St. Elmo’s Fire – This is probably the weirdest one on my list! Granted, one of the characters is an aspiring writer/journalist, but I don’t think that’s what does it for me. I love this film, but don’t quite know why…every time I watch it I complain about how super-dramatic everything in these young adults’ lives are, and it kind of drives me crazy that no one can manage to just be a little more chill.

But, I keep coming back to it, I think maybe because they are college grads thinking about careers and marriage and what to do now that they’re adults. I have a career and a family now, but all of that has only come in the last few years, and many of my high school friends still aren’t there. So on some level, I think I relate to these characters, and seeing their struggles to get themselves started in their adult lives makes me want to “get started” with my writing life, especially now that those other aspects are more in place for me now than they ever have been before.

The Secret Garden– Another great movie based on a great book. This one is all about the setting. I probably watch this movie more often than…anything else? It’s a comfort movie for me, and one that spans the seasons, so I can easily put it on at any time of the year. I love the music, I can say the lines along with the characters, and I often watch this in the background when I’m doing other things.

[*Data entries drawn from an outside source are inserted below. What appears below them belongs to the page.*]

(** [handle_event_subscription]: the ticket is consumed before the version is compared. *)
Definition handle_event_subscription (d : ConnectionDependencies) (hello : option (Z * EventTicket))
    (inputs : list Subscribed) : task (result Closed (list Event)) :=
  match hello with
  | None => Return (Err Closed_Failed)
  | Some (version, ticket) =>
      taken ← with_service (λ o s, take_ticket s ticket (cd_principal d) (out_instant o));
      match taken with
      | None => Return (Err Closed_Failed)
      | Some pending =>
          revocation ← with_service (λ o s, (s, ticket_revocation s pending (out_now o)));
          match revocation with
          | None => Return (Err Closed_Failed)
          | Some revocation =>
              let c := ticket_context (consumed pending revocation) in
              if bool_decide (is_Some (etc_subject c)) && bool_decide (cd_frontend_actors d = None)
              then Return (Err Closed_Failed)
              else if negb (version =? EVENT_PROTOCOL_VERSION)%Z
              then Return (Err Closed_Incompatible)
              else events ← event_loop c revocation inputs; Return (Ok events)
          end
      end
  end.

(** ** What events show *)

Notation WP := (wp (λ _ _, True)).

(** The permissions that stand behind an event, in the trace [tr] of filtering it: to
    observe the devices that it names, to control the device whose stream ended, or for the
    kind of the event; a resynchronisation and a full refresh of the topology say nothing of
    any resource. *)
Definition event_allowed (e : Event) (tr : list event) : Prop :=
  match e with
  | ResyncRequired | TopologyChanged [] => True
  | TopologyChanged devices => ∀ d, d ∈ devices → ∃ g, authorised Observe d g tr
  | StateChanged devices => granted Observe tr ∧ ∀ d, d ∈ devices → ∃ g, authorised Observe d g tr
  | ConfigurationChanged _ => granted ManagePlugins tr
  | ScenesChanged => granted Observe tr
  | TransitionsChanged _ => granted Control tr
  | ShmStreamEnded target _ => ∃ g, authorised Control (TargetId_device_id target) g tr
  end.

(** Each of the events was filtered anew, one after the other. *)
Fixpoint each_allowed (events : list Event) (tr : list event) : Prop :=
  match events with
  | [] => True
  | e :: events =>
      ∃ before filtering after, tr = before ++ filtering ++ after ∧
        event_allowed e filtering ∧ each_allowed events after
  end.
Lemma wp_reconcile_device device policy past :
  WP (reconcile_device device policy) past (reconciled device policy).
Proof.
  apply wp_silently; [done|]. intros o0 w0 w0' [] _. apply wp_attempt.
  eapply (wp_mono _ _ _ (λ r tr, match r with
    | Err _ => failure_noted device tr
    | Ok pending => policy = Policy_Restore → ∃ past o1 v o2 v2 o3 w rest,
        pending = pending_cached_state (w_state v) (Some [device]) ∧
        let updates := (λ u : Update, (u.1, resolve_operation_colour (w_state v2) u.1 u.2)) <$> pending in
        tr = past ++ Stepped None o1 v v :: Stepped None o2 v2 v2 ::
               Stepped (Some (Msg_Batch updates)) o3 w w :: rest ∧
        Forall (.= Ok tt) (apply_batch (out_hosts o3) (w_manager w) updates)
    end)).
  { case_bool_decide as Hp; [|by apply wp_return]. eapply wp_mono; [apply wp_restore_device|].
    intros [pending|error] tr _; [|done]. intros Hr _. by eexists. }
  intros [verification|error] tr _ Hw; [|done].
  assert (policy = Policy_Restore → ∀ tr', tr `prefix_of` tr' →
    ((∃ o4 x, Stepped None o4 x x ∈ tr' ∧ prr_targets (read_request (w_state x) device) = []) ∨
     (∃ before o4 x, tr' = before ++ [Stepped None o4 x x] ∧ reading_accepted device false [] before ∧
        confirmed_agree (w_state x) verification)) →
    restored device tr') as Hrestored.
  { intros Hp tr' [l ->] Hread. destruct (Hw Hp) as (past' & o1 & v & o2 & v2 & o3 & w & rest & -> & -> & Hall).
    exists o1, v, o2, v2, o3, w. split; [|by split].
    rewrite <-!app_assoc. apply sublist_inserts_l. do 3 apply sublist_skip. apply sublist_nil_l. }
  apply wp_silently; [done|]. intros o2 w2 ? [request expected] [= <- Hrequest _].
  case_bool_decide as Hempty.
  - assert (Stepped None o2 w2 w2 ∈ tr ++ [Stepped None o2 w2 w2]) as Hin by set_solver.
    case_bool_decide as Hp.
    + eapply wp_mono; [apply wp_fail_device|]. by intros ? tr' _ [-> ?].
    + apply wp_silently; [done|]. intros o3 w3 w3' [] _. apply wp_return. split_and!; [|done|done].
      intros Hr. apply (Hrestored Hr); [by rewrite <-app_assoc; apply prefix_app_r|]. left. exists o2, w2.
      split; [set_solver|]. by rewrite Hrequest.
  - eapply wp_mono; [apply wp_verify_device|]. intros [adopted|error] tr' _ [Hp' Hr]; [|done].
    destruct Hr as (Hr & Ha & Hn). split_and!; [|done..]. intros Hp. apply (Hrestored Hp); [|right; auto].
    etrans; [|exact Hp']. by apply prefix_app_r.
Qed.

It’s a peaceful movie, and it’s a story I admire. So, when it’s on, I definitely find it a relaxing backdrop for my writing.

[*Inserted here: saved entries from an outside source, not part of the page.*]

(** *** Claims *)

(** A response reaches the call that asked for it: a call succeeds only with a response that
    came under its identifier after it was registered; within the first 2^64 calls the
    identifier is that of no other call, and of the messages that are written at most one
    bears it, with the request of the call. *)
Theorem responses_reach_their_calls events k c r :
  let l := client_exec connected events in
  (Z.of_nat (length (ln_calls l)) <= 2 ^ 64)%Z →
  ln_calls l !! k = Some c → cl_ending c = Some (Returned (Ok r)) →
  (∃ pre post, events = pre ++ Ev_Register (cl_request c) :: post ∧
     length (ln_calls (client_exec connected pre)) = k ∧ Ev_Receive (cl_id c) r ∈ post) ∧
  (∀ k' c', ln_calls l !! k' = Some c' → cl_id c' = cl_id c → k' = k) ∧
  NoDup (ln_written l).*1 ∧ (∀ q, (cl_id c, q) ∈ ln_written l → q = cl_request c).
Proof.
  intros l Hlen Hk He. destruct (exec_inv events Hlen) as [_ Hc _ _ Ho]. fold l in Hc, Ho.
  destruct (Hc k c Hk) as (Hid & (pre & post & -> & Hl & Hr) & Hend). split_and!.
  - exists pre, post. split_and!; [done..|]. apply Hr, (proj1 (Hend r He)).
  - intros k' c' Hk' Heq. destruct (Hc k' c' Hk') as [Hid' _]. lia.
  - rewrite fmap_app in Ho. by apply NoDup_app in Ho as [? _].
  - intros q. by apply written_request with (k := k).
Qed.
(* ===== verification/Toml.v ===== *)
(** * TOML values and dotted keys

    What the daemon uses of the [toml] crate's [Value] and [Table], and the dotted keys by
    which settings are addressed: [split_dot] is [key.split('.')].  A table is kept in key
    order; no claim depends on the order. *)

From S2P Require Import Prelude.
From Stdlib Require Import SpecFloat.

(** ** Floating-point numbers

    IEEE 754 binary64 without the payload of a NaN. *)

Notation f64 := spec_float.
Definition f64_of_i64 (z : Z) : f64 := binary_normalize 53 1024 z 0 false.
Definition f64_ge (a b : f64) : bool := SFleb b a.
Definition f64_le (a b : f64) : bool := SFleb a b.
Definition is_finite (a : f64) : bool :=
  match a with S754_zero _ | S754_finite _ _ _ => true | S754_infinity _ | S754_nan => false end.

(** ** Values *)

Inductive Value :=
| V_String (s : string)
| V_Integer (z : Z)
| V_Float (f : f64)
| V_Boolean (b : bool)
| V_Datetime (d : string)
| V_Array (vs : list Value)
| V_Table (t : list (string * Value)).
Notation Table := (list (string * Value)).

(** [==]: a NaN differs from itself. *)
Fixpoint value_eqb (v w : Value) {struct v} : bool :=
  match v, w with
  | V_String a, V_String b => bool_decide (a = b)
  | V_Integer a, V_Integer b => (a =? b)%Z
  | V_Float a, V_Float b => SFeqb a b
  | V_Boolean a, V_Boolean b => Bool.eqb a b
  | V_Datetime a, V_Datetime b => bool_decide (a = b)
  | V_Array a, V_Array b =>
      (fix go a b := match a, b with
        | [], [] => true
        | v :: a, w :: b => value_eqb v w && go a b
        | _, _ => false
        end) a b
  | V_Table a, V_Table b =>
      (fix go (a b : Table) := match a, b with
        | [], [] => true
        | (k, v) :: a, (l, w) :: b => bool_decide (k = l) && value_eqb v w && go a b
        | _, _ => false
        end) a b
  | _, _ => false
  end.

Definition is_table (v : Value) : bool := match v with V_Table _ => true | _ => false end.
Definition as_table (v : Value) : option Table := match v with V_Table t => Some t | _ => None end.
Definition as_array (v : Value) : option (list Value) :=
  match v with V_Array vs => Some vs | _ => None end.
Definition as_str (v : Value) : option string := match v with V_String s => Some s | _ => None end.

(** ** Tables *)

Fixpoint get (t : Table) (key : string) : option Value :=
  match t with
  | [] => None
  | (k, v) :: t => if bool_decide (k = key) then Some v else get t key
  end.
Fixpoint replace_at (t : Table) (key : string) (value : Value) : Table :=
  match t with
  | [] => []
  | (k, v) :: t => if bool_decide (k = key) then (key, value) :: t else (k, v) :: replace_at t key value
  end.
Fixpoint insert_new (t : Table) (key : string) (value : Value) : Table :=
  match t with
  | [] => [(key, value)]
  | (k, v) :: t =>
      if String.ltb key k then (key, value) :: (k, v) :: t else (k, v) :: insert_new t key value
  end.
Definition insert (t : Table) (key : string) (value : Value) : Table :=
  match get t key with Some _ => replace_at t key value | None => insert_new t key value end.
Definition remove (t : Table) (key : string) : Table :=
  filter (λ p, p.1 ≠ key) t.

Lemma get_insert t k v k' : get (insert t k v) k' = if bool_decide (k = k') then Some v else get t k'.
Proof.
  unfold insert. destruct (get t k) as [w|] eqn:Hk.
  - revert Hk. induction t as [|[k1 v1] t IH]; simpl; [done|].
    destruct (bool_decide (k1 = k)) eqn:E1; bool_prop; subst; simpl.
    + intros _. by destruct (bool_decide (k = k')).
    + intros Hw. rewrite IH by done.
      destruct (bool_decide (k1 = k')) eqn:E2; bool_prop; subst; [|done].
      by rewrite bool_decide_eq_false_2.
  - revert Hk. induction t as [|[k1 v1] t IH]; simpl; [done|].
    destruct (bool_decide (k1 = k)) eqn:E1; bool_prop; [done|]. intros Hw.
    destruct (String.ltb k k1); simpl; [done|]. rewrite IH by done.
    destruct (bool_decide (k1 = k')) eqn:E2; bool_prop; subst; [|done].
    by rewrite bool_decide_eq_false_2.
Qed.

Lemma get_remove t k k' : get (remove t k) k' = if bool_decide (k = k') then None else get t k'.
Proof.
  unfold remove. induction t as [|[k1 v1] t IH]; simpl; [by destruct (bool_decide _)|].
  rewrite filter_cons; simpl. destruct (decide (k1 ≠ k)) as [Hne|Heq]; simpl.
  - rewrite IH. destruct (bool_decide (k1 = k')) eqn:E; bool_prop; subst; [|done].
    by rewrite bool_decide_eq_false_2.
  - apply dec_stable in Heq as ->. rewrite IH. by destruct (bool_decide (k = k')).
Qed.

Lemma get_elem_of t k v : get t k = Some v → (k, v) ∈ t.
Proof.
  induction t as [|[k1 v1] t IH]; simpl; [done|].
  destruct (bool_decide (k1 = k)) eqn:E; bool_prop; subst; [|intros; right; auto].
  intros [= ->]. left.
Qed.

(** ** Dotted keys *)

Definition dot : Ascii.ascii := Ascii.Ascii false true true true false true false false.

Fixpoint split_dot (s : string) : list string :=
  match s with
  | EmptyString => [""]
  | String c s =>
      if Ascii.eqb c dot then "" :: split_dot s
      else match split_dot s with p :: ps => String c p :: ps | [] => [String c ""] end
  end%string.

Fixpoint join_dot (ps : list string) : string :=
  match ps with
  | [] => ""
  | [p] => p
  | p :: ps => p ++ "." ++ join_dot ps
  end%string.

Lemma split_dot_nonempty s : split_dot s ≠ [].
Proof.
  destruct s as [|c s]; simpl; [done|]. destruct (Ascii.eqb c dot); [done|].
  by destruct (split_dot s).
Qed.

Lemma join_dot_cons p ps : ps ≠ [] → join_dot (p :: ps) = (p ++ "." ++ join_dot ps)%string.
Proof. by destruct ps. Qed.

Lemma string_app_assoc (a b c : string) : ((a ++ b) ++ c)%string = (a ++ b ++ c)%string.
Proof. induction a as [|x a IH]; [done|]. exact (f_equal (String x) IH). Qed.

Lemma join_dot_app ps qs : ps ≠ [] → qs ≠ [] →
  join_dot (ps ++ qs) = (join_dot ps ++ "." ++ join_dot qs)%string.
Proof.
  intros Hp Hq. induction ps as [|p ps IH]; [done|].
  destruct ps as [|p' ps]; [by apply join_dot_cons|].
  rewrite <-app_comm_cons, join_dot_cons, IH, (join_dot_cons p (p' :: ps)) by done.
  by rewrite !string_app_assoc.
Qed.

Lemma join_split s : join_dot (split_dot s) = s.
Proof.
  induction s as [|c s IH]; simpl; [done|]. destruct (Ascii.eqb c dot) eqn:E.
  - apply Ascii.eqb_eq in E as ->. rewrite join_dot_cons by apply split_dot_nonempty. simpl.
    by rewrite IH.
  - destruct (split_dot s) as [|p ps]; [simpl in *; by subst|].
    destruct ps; simpl in *; by subst.
Qed.

#[export] Instance split_dot_inj : Inj (=) (=) split_dot.
Proof. intros s s' H. by rewrite <-(join_split s), <-(join_split s'), H. Qed.

Lemma split_app a b : split_dot (a ++ "." ++ b)%string = split_dot a ++ split_dot b.
Proof.
  induction a as [|c a IH]; simpl in *; [done|]. rewrite IH.
  destruct (Ascii.eqb c dot); [done|].
  destruct (split_dot a) eqn:E; [|done]. by destruct (split_dot_nonempty a).
Qed.

(** [child.strip_prefix(parent).is_some_and(|suffix| suffix.starts_with('.'))] *)
Fixpoint dotted_key_contains (parent child : string) : bool :=
  match parent, child with
  | EmptyString, String c _ => Ascii.eqb c dot
  | String p parent, String c child => Ascii.eqb p c && dotted_key_contains parent child
  | _, EmptyString => false
  end%string.

Lemma dotted_key_contains_app parent child :
  dotted_key_contains parent child = true ↔ ∃ rest, child = (parent ++ "." ++ rest)%string.
Proof.
  revert child. induction parent as [|p parent IH]; intros [|c child]; simpl.
  - split; [done|]. by intros [? ?].
  - rewrite Ascii.eqb_eq. split; [intros ->; by exists child|]. by intros [? [= -> _]].
  - split; [done|]. by intros [? ?].
  - rewrite andb_true_iff, Ascii.eqb_eq, IH. split.
    + intros [-> [rest ->]]. by exists rest.
    + intros [rest [= -> ->]]. split; [done|]. by exists rest.
Qed.

(** One key contains another exactly when its path is a strict prefix. *)
Lemma dotted_key_contains_path parent child :
  dotted_key_contains parent child = true ↔
  ∃ q, q ≠ [] ∧ split_dot child = split_dot parent ++ q.
Proof.
  rewrite dotted_key_contains_app. split.
  - intros [rest ->]. exists (split_dot rest). split; [apply split_dot_nonempty|apply split_app].
  - intros (q & Hq & H). exists (join_dot q).
    rewrite <-(join_split child), H, join_dot_app by (done || apply split_dot_nonempty).
    by rewrite join_split.
Qed.

(** ** Paths *)

Fixpoint get_in (v : Value) (path : list string) : option Value :=
  match path with
  | [] => Some v
  | part :: path => t ← as_table v; v ← get t part; get_in v path
  end.

(** Inserting at a path creates the tables in between; a value in the way is a conflict. *)
Fixpoint insert_in {E} (conflict : E) (t : Table) (path : list string) (value : Value) :
    result E Table :=
  match path with
  | [] => Err conflict
  | [part] =>
      match get t part with Some _ => Err conflict | None => Ok (insert t part value) end
  | part :: path =>
      match default (V_Table []) (get t part) with
      | V_Table child =>
          child ← insert_in conflict child path value;
          Ok (insert t part (V_Table child))
      | _ => Err conflict
      end
  end.

(** Removing at a path also removes the tables that it leaves empty; the result says
    whether the table itself is. *)
Fixpoint remove_in (t : Table) (path : list string) : Table :=
  match path with
  | [] => t
  | [part] => remove t part
  | part :: path =>
      match get t part with
      | Some (V_Table child) =>
          let child := remove_in child path in
          if bool_decide (child = []) then remove t part else insert t part (V_Table child)
      | _ => t
      end
  end.

(** ** Laws of paths *)

Lemma get_in_cons t a p : get_in (V_Table t) (a :: p) = (v ← get t a; get_in v p).
Proof. done. Qed.

Lemma get_in_app v p q : get_in v (p ++ q) = (w ← get_in v p; get_in w q).
Proof.
  revert v. induction p as [|a p IH]; intros v; simpl; [done|].
  destruct (as_table v) as [t|]; simpl; [|done].
  destruct (get t a); simpl; [apply IH|done].
Qed.

(** Two paths of which neither is a prefix of the other. *)
Definition apart (p q : list string) : Prop := ¬ p `prefix_of` q ∧ ¬ q `prefix_of` p.

Lemma prefix_cons_iff (a b : string) p q :
  a :: p `prefix_of` b :: q ↔ a = b ∧ p `prefix_of` q.
Proof.
  split; [|intros [-> H]; by apply prefix_cons].
  intros H. split; [by eapply prefix_cons_inv_1|by eapply prefix_cons_inv_2].
Qed.

Lemma apart_cons a p b q : apart (a :: p) (b :: q) ↔ a ≠ b ∨ apart p q.
Proof.
  unfold apart. destruct (decide (a = b)) as [->|Hne].
  - split; [|intros [?|[H1 H2]]; [done|]; split; intros H; by apply prefix_cons_inv_2 in H].
    intros [H1 H2]. right. split; intros H; [apply H1|apply H2]; by apply prefix_cons.
  - split; [by left|]. intros _. split; intros H; apply prefix_cons_inv_1 in H; congruence.
Qed.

Misery – Okay, this is another given. Stephen King quite often writes about writers (imagine that!) and while Misery is not my all-time favourite story of his in book or film form (although it is amazing), this is the writer tale of his that inspires me. Now, I don’t want to get into a car accident and be nursed back to health by a lunatic fan or anything, but there are a couple of things about this movie that speak to me as a writer.

There’s the beginning, when Paul is finishing up a novel at the lodge he always writes in, a cozy writer’s tradition that makes me long to have such a tradition myself. And then there’s the process of Paul having to burn his story. I can imagine how painful it would be to be forced into destroying the only copy of a manuscript. It would be brutal, and I get Paul’s suffering there, even though it’s not an incident of physical suffering.

And of course, his being forced back into Misery’s world, writing a character he’s already killed off with no intention of bringing back, and then slowly learning to appreciate the world again, giving into the characters and ultimately connecting with the work very deeply. This is, no doubt, a horror story, but there is some great depth in Paul’s relationship with writing in this movie, and that always makes me want to write as well.

So there’s a glimpse into what makes me want to write when I watch film. Do you have any movies that inspire you in this way?